LIFE North East Coastal Town

LIFE create a big stage for a small town world.

They mess you up, your mum and your dad, but not sometimes as much as where you’re from.

Philip Larkin had spent half his time on earth in Hull when he died there in 1985, but the four respective members of LIFE have been permanent residents, give or take, and that means any messed-upness is turned up to 11.




A place with pubs not bars, wall to wall Vape Zones and unforgiving concrete, anybody who’s lived on either side of the river for a while will tell you it’s a straight-talking paradise at below sea level.

In 2019, the success of their second album A Picture Of Good Health threatened to take LIFE away from all of that, an attempted kidnap by some rock star shit, but in a predictably Hull way the first global pandemic in over 100 years grounded everyone and, like a perverse boomerang, they hurtled back down the A63.

The SNAFU left everyone writing about what they knew by default, but for singer Mez Green this became a purpose as opposed to an unhappy consequence. North East Coastal Town is, he says, ‘our love letter to the city’. ‘An ode to kinship and relationship with its musical and lyrical spine picking out themes of love, desire, beauty, horror, chaos, pride and most importantly the sense of belonging.’

London Calling eat your heart out, but a couple of listens confirm it was a seriously taken mission. A Picture Of Good Health felt like it was in a hurry to be somewhere, a hundred miles an hour of therapy, but that sense of world-as-a-blur is gone here, replaced instead by daily existence in unforgiving close-up.
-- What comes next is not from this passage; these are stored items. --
Lemma SendRequestMessage_channels acct (msg : Message Content) recipient (p p' : messageProcessor (X := X)) o :
  SendRequestMessage acct msg recipient p = (p', o) →
  responseChannels p' = delete (msg_RequestID msg) (responseChannels p).
Proof.
  rewrite SendRequestMessage_unfold.
  pose proof (requestWith_keeps acct (next_chan p) msg recipient (registered msg p)) as Hk.
  destruct (requestWith _ _ _ _ _) as [p2 o2]. intros [= <- _]. simpl in *. rewrite Hk. simpl.
  by rewrite delete_insert_eq.
Qed.

Lemma SendRequestMessage_answer acct (msg : Message Content) recipient (p p' : messageProcessor (X := X)) r :
  SendRequestMessage acct msg recipient p = (p', Ok r) →
  answered (next_chan p) (PrepareRequest (msg_Content msg)) r.
Proof.
  rewrite SendRequestMessage_unfold.
  destruct (requestWith _ _ _ _ _) as [p2 o2] eqn:Er. intros [= <- ->]. unfold requestWith in Er.
  apply bind_Ok_inv in Er as (q1 & [bot|e] & _ & Er); [|done].
  apply bind_Ok_inv in Er as (q2 & [[|]|e] & _ & Er); [|done..].
  apply bind_Ok_inv in Er as (q3 & key & _ & Er).
  apply bind_Ok_inv in Er as (q4 & msg' & Es & Er). apply stamp_content in Es.
  apply bind_Ok_inv in Er as (q5 & enc & _ & Er).
  apply bind_Ok_inv in Er as (q6 & ? & _ & Er).
  apply awaitResponse_Ok in Er. by rewrite Es in Er.
Qed.

(** Without a bot that supports the service: where it stops, and its error. *)
Lemma SendRequestMessage_refused acct (msg : Message Content) recipient (p : messageProcessor (X := X)) :
  let '(p', o) := SendRequestMessage acct msg recipient p in
  match GetBotAddress recipient (env p) with
  | (x1, Ok bot) =>
      match api_IsServiceSupported recipient (ToServiceName (msg_Type msg)) x1 with
      | (_, Ok true) => True
      | (x2, Ok false) => env p' = x2 ∧ o = Err (Wrapf2 "%w: %w" ErrBusinessProcess
          (Wrapf "service %s not supported by TTMAccount %s: %w" ErrServiceNotSupported))
      | (x2, Err e) => env p' = x2 ∧ o = Err (Wrapf2 "%w: %w" ErrBlockchain
          (Wrapf "failed to check service support for service %s: %w" e))
      | (x2, Panic q) => env p' = x2 ∧ o = Panic q
      end
  | (x1, Err e) => env p' = x1 ∧ o = Err (Wrapf2
      "%w: failed to resolve bot address for TTM account %s: %w" ErrBusinessProcess e)
  | (x1, Panic q) => env p' = x1 ∧ o = Panic q
  end.
Proof.
  rewrite SendRequestMessage_unfold. unfold requestWith, mbind, M_bind. rewrite attempt_on_env.
  unfold throwS. change (env (registered msg p)) with (env p).
  destruct (GetBotAddress recipient (env p)) as [x1 [bot|e|q]]; cbn; [|done..].
  rewrite attempt_on_env. cbn [env].
  destruct (api_IsServiceSupported recipient _ x1) as [x2 [[|]|e|q]]; cbn; [|done..].
  match goal with |- context [let (_, _) := ?m in _] => by destruct m end.
Qed.
End Facts.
Opener Friends Without Names feels like a case for acceptance and a new beginning, demonstrating a patience LIFE haven’t always chosen, with lyrics embracing the meat hooks of place which hold us back, its post-punk throb is the sound of the roundabout in our heads of people, boredom, and flickering glimpses of joy a thing allows us.
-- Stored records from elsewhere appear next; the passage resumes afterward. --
Lemma resolveNames_spec manager names hashes S D :
  (∀ h, h ∈ hashes → is_ok (resolveName manager names h) = true) →
  ∃ S' D', resolveNames manager names hashes S D = Ok (S', D') ∧
    ∀ n, n ∈ S' ↔ n ∈ S ∨ ∃ h b, h ∈ hashes ∧ resolveName manager names h = Ok (Some (n, b)).
Proof.
  revert S D. induction hashes as [|h hashes IH]; intros S D Hok.
  - exists S, D. split; [done|]. intros n. split; [by left|].
    intros [?|(h & b & Hh & _)]; [done|by apply not_elem_of_nil in Hh].
  - simpl. pose proof (Hok h (list_elem_of_here h hashes)) as Hh.
    assert (∀ h, h ∈ hashes → is_ok (resolveName manager names h) = true) as Hok'
      by (intros; apply Hok; by right).
    destruct (resolveName manager names h) as [[[n b]|]| |] eqn:Er; try done; simpl;
      match goal with |- context [resolveNames _ _ hashes ?S1 ?D1] =>
        destruct (IH S1 D1 Hok') as (S' & D' & E & HS) end; exists S', D'; (split; [exact E|]);
      intros x; rewrite HS; split.
    + intros [[->%elem_of_singleton|Hx]%elem_of_union|(h' & b' & Hin & E')]; [|by left|].
      * right. exists h, b. split; [by left|done].
      * right. exists h', b'. split; [by right|done].
    + intros [Hx|(h' & b' & [->|Hin]%elem_of_cons & E')]; [left; set_solver| |].
      * left. rewrite Er in E'. set_solver.
      * right. eauto.
    + intros [Hx|(h' & b' & Hin & E')]; [by left|]. right. exists h', b'. split; [by right|done].
    + intros [Hx|(h' & b' & [->|Hin]%elem_of_cons & E')]; [by left|congruence|]. right. eauto.
Qed.

(** What the contracts promise: a name is stored under its hash, an account supports
    registered services only, and no service of the bot has the hash of another one. *)
Class RegistryPromises := {
  name_of_hash m h n : GetServiceNameByHash m h = Ok n → n ≠ "" → Keccak256Hash n = h;
  supported_named m hs h : GetSupportedServices = Ok hs → h ∈ hs → GetServiceNameByHash m h ≠ Ok "";
  no_collision a n : a ∈ serviceNames → Keccak256Hash n = Keccak256Hash a → n = a
}.
Context `{!RegistryPromises}.

Definition supports (hashes : list Z) (name : string) : Prop := Keccak256Hash name ∈ hashes.

Lemma resolveName_hash manager names h n b :
  resolveName manager (nameByHash names) h = Ok (Some (n, b)) → Keccak256Hash n = h.
Proof.
  unfold resolveName. destruct (nameByHash names !! h) as [x|] eqn:E.
  - intros [= <- _]. apply nameByHash_elem in E as [[_ ?]|E]; [done|by rewrite lookup_empty in E].
  - destruct (GetServiceNameByHash manager h) as [x| |] eqn:Eh; try done. simpl.
    destruct (String.eqb x "") eqn:Ex; [done|]. intros [= <- _].
    apply name_of_hash in Eh; [done|]. by intros ->.
Qed.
As in the past, for ideas Green continues to empty his mind out onto the table like some do their pockets, sifting through the detritus for inspiration. Big Moon Lake deals with consumerism and short-term fixes as a bulwark against depression (sample lyric: ‘I think I’m spending far too much on fairly average takeaways’) whilst the barrelling Self Portrait chows down on himself, deep skewering ego and its easy overspill into pitiless vanity.



Like a night out in town, things get weird as control slips; Shipping Forecast jolts alarmingly like falling off a kerb after taking that stranger’s pill you knew you shouldn’t have, but the studded glam of Incomplete is a different shade of brown, a gyrating brute of a track that doesn’t want any of your tea and fucking sympathy, thanks mate.

Coming down happens too: Duck Egg Blue shivers, bouncing along the bottom with a weariness that begs a hug, whilst the laconic closer All You Are is a love song served up in a chipped mug.

Any local will tell you that Hull isn’t on the coast, but then again North East Coastal Town isn’t the in-joke it first seems. With it you aren’t gate-crashing somebody’s party, just getting a guided tour round four people’s minds.

Our existence is so pasteurised now that most of the time you could literally be anywhere, whatever you’re doing, but LIFE still want the memories they make to be more than two dimensional, postable, likeable, flat and somehow dead.

Accordingly this is a local record, but for national people.